::: RECORD SET

(** The other sessions stay on their seats, the seat [p] has a new table. *)
Lemma sess_inv_seat p w w' r r' :
  sess_inv r → seat_objs r !! p = Some w → seat_ok (sess w') w' → sessions_like (m_sess r) (sess w') →
  s_id (seat w') = s_id (seat w) → seat_done p w' r r' →
  (∀ id s, sessions (seat w') !! id = Some s →
     m_sessions r !! id = Some s ∧ session_seat s (sess w') = Some (s_id (seat w))) →
  (∀ p' w1 id s, p' ≠ p → seat_objs r !! p' = Some w1 → sessions (seat w1) !! id = Some s →
     session_seat s (sess w') = session_seat s (m_sess r)) →
  sess_inv r'.
Proof.
  intros [H1 H0 H2 H3 H4 H5 H6] Hw Hk M2 M4 [D1 D2 D3 D4 D5 _ _ _] Hon Hoff.
  assert (sessions_ok (sess w')) as M1 by apply (proj1 Hk).
  split; rewrite ?D1, ?D2, ?D3, ?D4.
  - done.
  - intros id s Hid Hc. apply (H0 id s Hid). apply (crowded_same _ (sess w')); [|done].
    intros q Hq. apply M2; [by destruct q|by apply (H5 id)].
  - intros p' w1 [[<- <-]|[Hne Hw1]]%lookup_insert_Some.
    + done.
    + apply (seat_ok_like (m_sess r)); [done..|by apply (H2 p')].
  - intros sid p' Hp'. destruct (H3 sid p' Hp') as (w1 & Hw1 & Hid). destruct (decide (p' = p)) as [->|Hne].
    + exists w'. rewrite lookup_insert_eq. split; [done|]. simplify_eq. by rewrite M4.
    + exists w1. by rewrite lookup_insert_ne.
  - intros p' w1 [[<- <-]|[Hne Hw1]]%lookup_insert_Some; [rewrite M4|]; by apply H4.
  - intros id s Hid. destruct (H5 id s Hid) as [Hl Es]. pose proof M2 as [L1 L2 _ _ _]. simpl in *.
    by rewrite L1, L2.
  - intros p' w1 id s [[<- <-]|[Hne Hw1]]%lookup_insert_Some Hid.
    + rewrite M4. by apply Hon.
    + destruct (H6 p' w1 id s Hw1 Hid) as [Hin Hse]. split; [done|]. by rewrite (Hoff p' w1 id).
Qed.

Definition off_seats (id : string) r : Prop := ∀ p w, seat_objs r !! p = Some w → sessions (seat w) !! id = None.

Lemma on_one_seat r p p' w w' id id' s : sess_inv r →
  seat_objs r !! p = Some w → sessions (seat w) !! id = Some s →
  seat_objs r !! p' = Some w' → sessions (seat w') !! id' = Some s → p = p'.
Proof.
  intros Hi Hw Hid Hw' Hid'. destruct (si_on _ Hi _ _ _ _ Hw Hid) as [_ E].
  destruct (si_on _ Hi _ _ _ _ Hw' Hid') as [_ E']. rewrite E in E'. simplify_eq.
  pose proof (si_objs _ Hi _ _ Hw) as S. pose proof (si_objs _ Hi _ _ Hw') as S'. congruence.
Qed.

(** The registry but for the seats, the sessions' state and what is announced. *)
Definition same_tables r r' : Prop :=
  m_sessions r' = m_sessions r ∧ hint_connected r' = hint_connected r ∧ same_leaders r r'.
Lemma same_tables_trans r1 r2 r3 : same_tables r1 r2 → same_tables r2 r3 → same_tables r1 r3.
Proof. intros (A1 & A2 & A3) (B1 & B2 & B3). split_and!; [congruence..|by eapply same_leaders_trans]. Qed.
Lemma seat_done_tables p w r r' : seat_done p w r r' → same_tables r r'.
Proof. by intros [? ? ? ? ? ? ? ?]. Qed.
Lemma calm_tables r r' : calm r r' → same_tables r r'.
Proof. intros Hc. split_and!; [apply Hc..|by apply calm_same]. Qed.

(** The hook environment of the session that came or went fits. *)
Lemma mentioned_fits s id r w w' : sess_inv r → m_sessions r !! id = Some s → sessions_like (m_sess r) (sess w') →
  (∀ t, mentioned w' t → mentioned (enter_seat (m_sess r) w) t ∨ t = s) →
  ∀ t, mentioned w' t → ¬ crowded (sess w') t.
Proof.
  intros Hi Hin Hm Hmen t [[Ht|Ht]| ->]%Hmen; [by apply elem_of_nil in Ht..|].
  intros Hc. apply (si_fits _ Hi id s Hin). apply (crowded_same _ (sess w')); [|done].
  intros q Hq. apply (sl_get _ _ Hm); [by destruct q|by apply (si_table _ Hi id)].
Qed.

Lemma wp_add_at p w s id r : sess_inv r → seat_objs r !! p = Some w →
  m_sessions r !! id = Some s → off_seats id r →
  wp (at_seat p (ck_seat_add_session s)) (λ _ r', sess_inv r' ∧ same_tables r r' ∧
    seats r' = seats r ∧ ∃ w', seat_done p w' r r') r.
Proof.
  intros Hi Hw Hin Hoff. destruct (si_table _ Hi _ _ Hin) as [Hl Hid].
  apply (wp_at_seat p w); [done|]. eapply wp_mono.
  { apply (wp_add_any s id); [by apply (si_pre _ Hi p)|done|done|exact (Hoff p w Hw)]. }
  intros b w' (Hm & Ht & Hmen & Hs1 & Hs2). split; [by apply (mentioned_fits s id r w), Hmen; [..|apply Hm]|].
  intros r' Hd. simpl in *.
  split; [|split; [by eapply seat_done_tables|split; [apply Hd|by eexists]]].
  eapply (sess_inv_seat p w); [done|done|by eapply seat_ok_moved; [apply (si_pre _ Hi p)|]|apply Hm|apply Hm|done| |].
  - intros i t. rewrite Ht. intros [[<- <-]|[Hne Hi']]%lookup_insert_Some; [done|].
    destruct (si_on _ Hi p w i t Hw Hi') as [Hin' Hse]. split; [done|]. rewrite Hs2; [done|].
    intros ->. destruct (si_table _ Hi _ _ Hin'). congruence.
  - intros p' w1 i t _ Hw1 Hi'. apply Hs2. intros ->. destruct (si_on _ Hi p' w1 i s Hw1 Hi') as [Hin' _].
    destruct (si_table _ Hi _ _ Hin').
    assert (i = id) as -> by congruence. by rewrite (Hoff p' w1) in Hi'.
Qed.

Lemma wp_remove_at p w s id r : sess_inv r → seat_objs r !! p = Some w → m_sessions r !! id = Some s →
  wp (at_seat p (ck_seat_remove_session s)) (λ _ r', sess_inv r' ∧ same_tables r r' ∧ seats r' = seats r ∧
    ∃ w', seat_done p w' r r' ∧ sessions (seat w') = delete id (sessions (seat w)) ∧ s_id (seat w') = s_id (seat w) ∧
      sessions_like (m_sess r) (sess w')) r.
Proof.
  intros Hi Hw Hin. destruct (si_table _ Hi _ _ Hin) as [Hl Hid].
  apply (wp_at_seat p w); [done|]. eapply wp_mono.
  { apply (wp_remove_any s id); [by apply (si_pre _ Hi p)|done|done|].
    intros o Ho. destruct (si_on _ Hi p w id o Hw Ho). congruence. }
  intros b w' (Hm & Ht & Hmen & Hs). split; [by apply (mentioned_fits s id r w), Hmen; [..|apply Hm]|].
  intros r' Hd. simpl in *.
  split; [|split; [by eapply seat_done_tables|split; [apply Hd|exists w'; split; [done|]; split_and!;
    [done|apply Hm|apply Hm]]]].
  eapply (sess_inv_seat p w); [done|done|by eapply seat_ok_moved; [apply (si_pre _ Hi p)|]|apply Hm|apply Hm|done| |].
  - intros i t. rewrite Ht. intros [Hne Hi']%lookup_delete_Some.
    destruct (si_on _ Hi p w i t Hw Hi') as [Hin' Hse]. by rewrite Hs.
  - intros p' w1 i t _ Hw1 Hi'. apply Hs.
Qed.

(** ** Creating and removing seats *)

(** What a seat keeps of its world when it is registered. *)
Definition fresh_seat x w : Prop := seat_ok x w ∧ sessions (seat w) = ∅.

Lemma new_seat_fresh sid kind m console x : sessions_ok x → fresh_seat x (new_seat_world sid kind m console x).
Proof.
  intros Hx. split; [|done]. destruct (new_seat_pre sid kind m console x Hx) as [Hp Hs].
  split_and!; [done|done|]. by intros a ?%elem_of_nil.
Qed.

(** A new seat under a free id; all others are as before. *)
Record seat_new r r' : Prop := {
  sn_tables : same_tables r r';
  sn_sess : m_sess r' = m_sess r;
  sn_serial : seat_serial r' = seat_serial r;
  sn_objs : ∀ p w, seat_objs r' !! p = Some w → seat_objs r !! p = Some w ∨ sessions (seat w) = ∅;
  sn_old : ∀ sid p, seats r !! sid = Some p → seats r' !! sid = Some p;
  sn_size : size (seats r') ≤ S (size (seats r));
  sn_rest : session_serial r' = session_serial r ∧ hint_connected r' = hint_connected r
}.

Lemma sess_inv_new_seat r r' p w sid :
  sess_inv r → seats r !! sid = None → seat_objs r !! p = None → s_id (seat w) = sid → fresh_seat (m_sess r) w →
  seats r' = <[sid := p]> (seats r) → seat_objs r' = <[p := w]> (seat_objs r) →
  m_sessions r' = m_sessions r → m_sess r' = m_sess r → sess_inv r'.
Proof.
  intros [H1 H0 H2 H3 H4 H5 H6] Hsid Hp Hid [Hok Hempty] E1 E2 E3 E4. split; rewrite ?E1, ?E2, ?E3, ?E4; try done.
  - intros q w1 [[<- <-]|[_ Hw1]]%lookup_insert_Some; [done|by apply (H2 q)].
  - intros i q [[<- <-]|[Hne Hq]]%lookup_insert_Some.
    + exists w. by rewrite lookup_insert_eq.
    + destruct (H3 i q Hq) as (w1 & Hw1 & Hi). exists w1. rewrite lookup_insert_ne by congruence. done.
  - intros q w1 [[<- <-]|[Hne Hw1]]%lookup_insert_Some; [rewrite Hid; apply lookup_insert_eq|].
    rewrite lookup_insert_ne; [by apply H4|]. intros E. pose proof (H4 q w1 Hw1). congruence.
  - intros q w1 i s [[<- <-]|[Hne Hw1]]%lookup_insert_Some Hi; [|by eapply H6].
    by rewrite Hempty, lookup_empty in Hi.
Qed.
(* ===== verification/ManagerRefines.v ===== *)
(** * The manager implements the specification of logins.

    Every request the manager can get, in every state it can reach, is served
    without a fault, and does to the logins exactly what [login_step] allows. *)

From S2P Require Import Prelude Scan Console LogEvent Leader.
From S2P Require Collect Session VtMonitor.
From S2P Require Import Seat SeatFacts Hooks Power Manager ManagerIds ManagerFacts ManagerOps ManagerLogins.
From stdpp Require Import fin_maps.

Section manager.
Context {W : Type} {HO : SessionOps W} {HM : ManagedSessions W} {HL : ManagedLaws W} {HH : HashOrder}.
Context {HHost : Host} {HEnv : Session.Env} {HP : Collect.Processes} {HMH : ManagerHost} {HLib : LibexecDir}.
Implicit Types (r : registry W) (x : W).

(** ** Requests *)

Inductive registry_query :=
| QSession (ssid : string)
| QSessionForCookie (cookie : string)
| QSessionForProcess (pid : Z)
| QCurrentSession
| QSessionsForUser (uid : Z)
| QSessions | QListSessions
| QSeats | QListSeats
| QIdleHint | QIdleSinceHint.

(** [proxy]: the manager has its proxy of the bus. *)
Definition answer_query (proxy : bool) (q : registry_query) (call : positive) : prog (registry W) unit :=
  match q with
  | QSession ssid => dbus_get_session ssid call
  | QSessionForCookie cookie => dbus_get_session_for_cookie proxy cookie call
  | QSessionForProcess pid => dbus_get_session_for_unix_process proxy pid call
  | QCurrentSession => dbus_get_current_session proxy call
  | QSessionsForUser uid => dbus_get_sessions_for_unix_user uid call
  | QSessions => m_dbus_get_sessions call
  | QListSessions => dbus_list_sessions call
  | QSeats => dbus_get_seats call
  | QListSeats => dbus_list_seats call
  | QIdleHint => dbus_get_system_idle_hint call
  | QIdleSinceHint => dbus_get_system_idle_since_hint call
  end.
(* ===== verification/TtyIdle.v ===== *)
(** * The tty idle monitor: [src/ck-tty-idle-monitor.c].

    A monitor looks at the access time of its tty from a timer; when the tty has
    been idle for the threshold it asks the file monitor for the next access
    instead.  [host] has the one file monitor of the process, the clients' state
    is the [desk]: the tty idle monitors, the timers of the main loop and the
    "idle-hint-changed" signals. *)

From S2P Require Import Prelude FileMonitor.

(** ** State *)

Definition DEFAULT_THRESHOLD_SECONDS : Z := 30.

(** [CkTtyIdleMonitorPrivate]; the one file monitor is in [host], [file_monitor]
    says whether the pointer to it is set. *)
Record CkTtyIdleMonitor := {
  device : cstr;
  threshold : Z;
  timeout_id : Z;
  idle_hint : bool;
  file_monitor : bool;
  file_notify_id : Z
}.

(** [monitor_object]: whether the file monitor exists.  A source has the monitor
    that it is for and its interval in seconds. *)
Record desk := {
  ttys : gmap positive CkTtyIdleMonitor;
  monitor_object : bool;
  sources : gmap Z (positive * Z);
  next_source : Z;
  idle_changed : list (positive * bool)
}.

Definition set_ttys t d :=
  {| ttys := t; monitor_object := monitor_object d; sources := sources d; next_source := next_source d;
     idle_changed := idle_changed d |}.
Definition set_sources s n d :=
  {| ttys := ttys d; monitor_object := monitor_object d; sources := s; next_source := n; idle_changed := idle_changed d |}.
Definition set_monitor_object d :=
  {| ttys := ttys d; monitor_object := true; sources := sources d; next_source := next_source d;
     idle_changed := idle_changed d |}.
Definition emit_idle_changed t b d :=
  {| ttys := ttys d; monitor_object := monitor_object d; sources := sources d; next_source := next_source d;
     idle_changed := idle_changed d ++ [(t, b)] |}.

Definition with_device s m :=
  {| device := s; threshold := threshold m; timeout_id := timeout_id m; idle_hint := idle_hint m;
     file_monitor := file_monitor m; file_notify_id := file_notify_id m |}.
Definition with_threshold n m :=
  {| device := device m; threshold := n; timeout_id := timeout_id m; idle_hint := idle_hint m;
     file_monitor := file_monitor m; file_notify_id := file_notify_id m |}.
Definition with_timeout n m :=
  {| device := device m; threshold := threshold m; timeout_id := n; idle_hint := idle_hint m;
     file_monitor := file_monitor m; file_notify_id := file_notify_id m |}.
Definition with_hint b m :=
  {| device := device m; threshold := threshold m; timeout_id := timeout_id m; idle_hint := b;
     file_monitor := file_monitor m; file_notify_id := file_notify_id m |}.
Definition with_file_monitor m :=
  {| device := device m; threshold := threshold m; timeout_id := timeout_id m; idle_hint := idle_hint m;
     file_monitor := true; file_notify_id := file_notify_id m |}.
Definition with_notify_id n m :=
  {| device := device m; threshold := threshold m; timeout_id := timeout_id m; idle_hint := idle_hint m;
     file_monitor := file_monitor m; file_notify_id := n |}.

Section tty_idle.
Context {K : Type} {IN : Inotify K}.
Implicit Types (t : positive).
Abbreviation program := (prog (host positive K desk)).

Definition get_desk {A} (f : desk → A) : program A := prog_gets (λ h, f (client h)).
Definition modify_desk (f : desk → desk) : program unit :=
  prog_modify (λ h, {| fm := fm h; kern := kern h; client := f (client h) |}).

(** Reading and writing through a pointer to a monitor. *)
Definition the_tty t : program CkTtyIdleMonitor :=
  λ h, match ttys (client h) !! t with Some m => Some (m, h) | None => None end.
Definition modify_tty (f : CkTtyIdleMonitor → CkTtyIdleMonitor) t : program unit :=
  m ← the_tty t; modify_desk (λ d, set_ttys (<[t := f m]> (ttys d)) d).

(** GLib's timers: a new id, not 0. *)
Definition g_timeout_add_seconds (seconds : Z) t : program Z :=
  id ← get_desk next_source;
  modify_desk (λ d, set_sources (<[id := (t, seconds)]> (sources d)) (next_source d + 1) d);;
  mret id.
Definition g_source_remove (id : Z) : program unit :=
  modify_desk (λ d, set_sources (delete id (sources d)) (next_source d) d).

(** ** Operations *)

Definition tty_idle_monitor_set_idle_hint_internal t (hint : bool) : program bool :=
  m ← the_tty t;
  if Bool.eqb (idle_hint m) hint then mret false
  else modify_tty (with_hint hint) t;; modify_desk (emit_idle_changed t hint);; mret true.

Definition ck_tty_idle_monitor_set_device t (s : cstr) : program unit := modify_tty (with_device s) t.
Definition ck_tty_idle_monitor_set_threshold t (n : Z) : program unit := modify_tty (with_threshold n) t.

Definition remove_idle_hint_timeout t : program unit :=
  m ← the_tty t;
  if (0 <? timeout_id m)%Z then g_source_remove (timeout_id m);; modify_tty (with_timeout 0) t else mret tt.

(** The file monitor is created once. *)
Definition get_file_monitor : program unit :=
  created ← get_desk monitor_object;
  if created : bool then mret tt else ck_file_monitor_new;; modify_desk set_monitor_object.

(** A NULL path makes [inotify_add_watch] fail. *)
Definition monitor_add_watch t : program bool :=
  m ← the_tty t;
  (if file_monitor m then mret tt else get_file_monitor;; modify_tty with_file_monitor t);;
  id ← match device m with
       | None => mret 0%Z
       | Some path => ck_file_monitor_add_notify path CK_FILE_MONITOR_EVENT_ACCESS (Some t)
       end;
  modify_tty (with_notify_id id) t;;
  mret (0 <? id)%Z.

Definition monitor_remove_watch t : program unit :=
  m ← the_tty t;
  if file_monitor m && (0 <? file_notify_id m)%Z then ck_file_monitor_remove_notify (file_notify_id m) else mret tt.

Definition schedule_tty_check t (seconds : Z) : program unit :=
  m ← the_tty t;
  if (timeout_id m =? 0)%Z then id ← g_timeout_add_seconds seconds t; modify_tty (with_timeout id) t else mret tt.

(** [st_atime]: the access time that [g_stat] found, if it did; [now]: the clock.
    [time_t] has 64 bits, [guint] 32. *)
Definition check_tty_idle t (st_atime : option Z) (now : Z) : program bool :=
  modify_tty (with_timeout 0) t;;
  m ← the_tty t;
  match device m, st_atime with
  | None, _ | _, None => mret false
  | Some _, Some atime =>
      let last_access := if (now <? atime)%Z then now else atime in
      let idletime := i64 (now - last_access) in
      let is_idle := (threshold m <=? idletime)%Z in
      tty_idle_monitor_set_idle_hint_internal t is_idle;;
      (if is_idle then
         watched ← monitor_add_watch t;
         if watched : bool then mret tt else schedule_tty_check t (threshold m)
       else
         let remaining := u32 (threshold m - idletime) in
         if (0 <? remaining)%Z then schedule_tty_check t remaining
         else schedule_tty_check t (threshold m));;
      mret false
  end.

Definition add_idle_hint_timeout t : program unit := m ← the_tty t; schedule_tty_check t (threshold m).
Definition ck_tty_idle_monitor_stop t : program unit := remove_idle_hint_timeout t;; monitor_remove_watch t.
Definition ck_tty_idle_monitor_start t : program unit := ck_tty_idle_monitor_stop t;; add_idle_hint_timeout t.

(** The callback of the file monitor. *)
Definition file_access_cb t (event : Z) (path : cstr) : program unit :=
  tty_idle_monitor_set_idle_hint_internal t false;; ck_tty_idle_monitor_start t.

Definition ck_tty_idle_monitor_init : CkTtyIdleMonitor :=
  {| device := None; threshold := DEFAULT_THRESHOLD_SECONDS; timeout_id := 0; idle_hint := false;
     file_monitor := false; file_notify_id := 0 |}.

(** [t]: where the new object is. *)
Definition ck_tty_idle_monitor_new t (s : cstr) : program unit :=
  modify_desk (λ d, set_ttys (<[t := ck_tty_idle_monitor_init]> (ttys d)) d);; ck_tty_idle_monitor_set_device t s.

Definition ck_tty_idle_monitor_finalize t : program unit :=
  ck_tty_idle_monitor_stop t;; modify_desk (λ d, set_ttys (delete t (ttys d)) d).

(** The main loop dispatches a timer, which goes when the callback says FALSE. *)
Definition timer_fires (id : Z) (st_atime : option Z) (now : Z) : program unit :=
  s ← get_desk (λ d, sources d !! id);
  match s with
  | None => mret tt
  | Some (t, _) => again ← check_tty_idle t st_atime now; if again : bool then mret tt else g_source_remove id
  end.

(** ** What can happen *)

Inductive tty_input :=
| TNew (t : positive) (s : cstr)
| TSetDevice (t : positive) (s : cstr)
| TSetThreshold (t : positive) (n : Z)
| TStart (t : positive)
| TStop (t : positive)
| TFinalize (t : positive)
| TTimer (id : Z) (st_atime : option Z) (now : Z)
| TData (reads : list read_result)
| TRemovals
| TEvents.

Context {HO : HashOrder}.
Variable g_build_filename : string → string → string.

Definition tty_serve (i : tty_input) : program unit :=
  match i with
  | TNew t s => ck_tty_idle_monitor_new t s
  | TSetDevice t s => ck_tty_idle_monitor_set_device t s
  | TSetThreshold t n => ck_tty_idle_monitor_set_threshold t n
  | TStart t => ck_tty_idle_monitor_start t
  | TStop t => ck_tty_idle_monitor_stop t
  | TFinalize t => ck_tty_idle_monitor_finalize t
  | TTimer id st now => timer_fires id st now
  | TData reads => inotify_data_pending reads;; mret tt
  | TRemovals => emit_removals_in_idle;; mret tt
  | TEvents => emit_events_in_idle file_access_cb g_build_filename;; mret tt
  end.

Definition tty_start (k : K) : host positive K desk :=
  {| fm := ck_file_monitor_init; kern := k;
     client := {| ttys := ∅; monitor_object := false; sources := ∅; next_source := 1; idle_changed := [] |} |}.
End tty_idle.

::::::

§ TASK DIRECTIONS
Return every line of the material in which the word "cookie" is found.

§ ANSWER TO THE EXERCISE
| QSessionForCookie (cookie : string)
  | QSessionForCookie cookie => dbus_get_session_for_cookie proxy cookie call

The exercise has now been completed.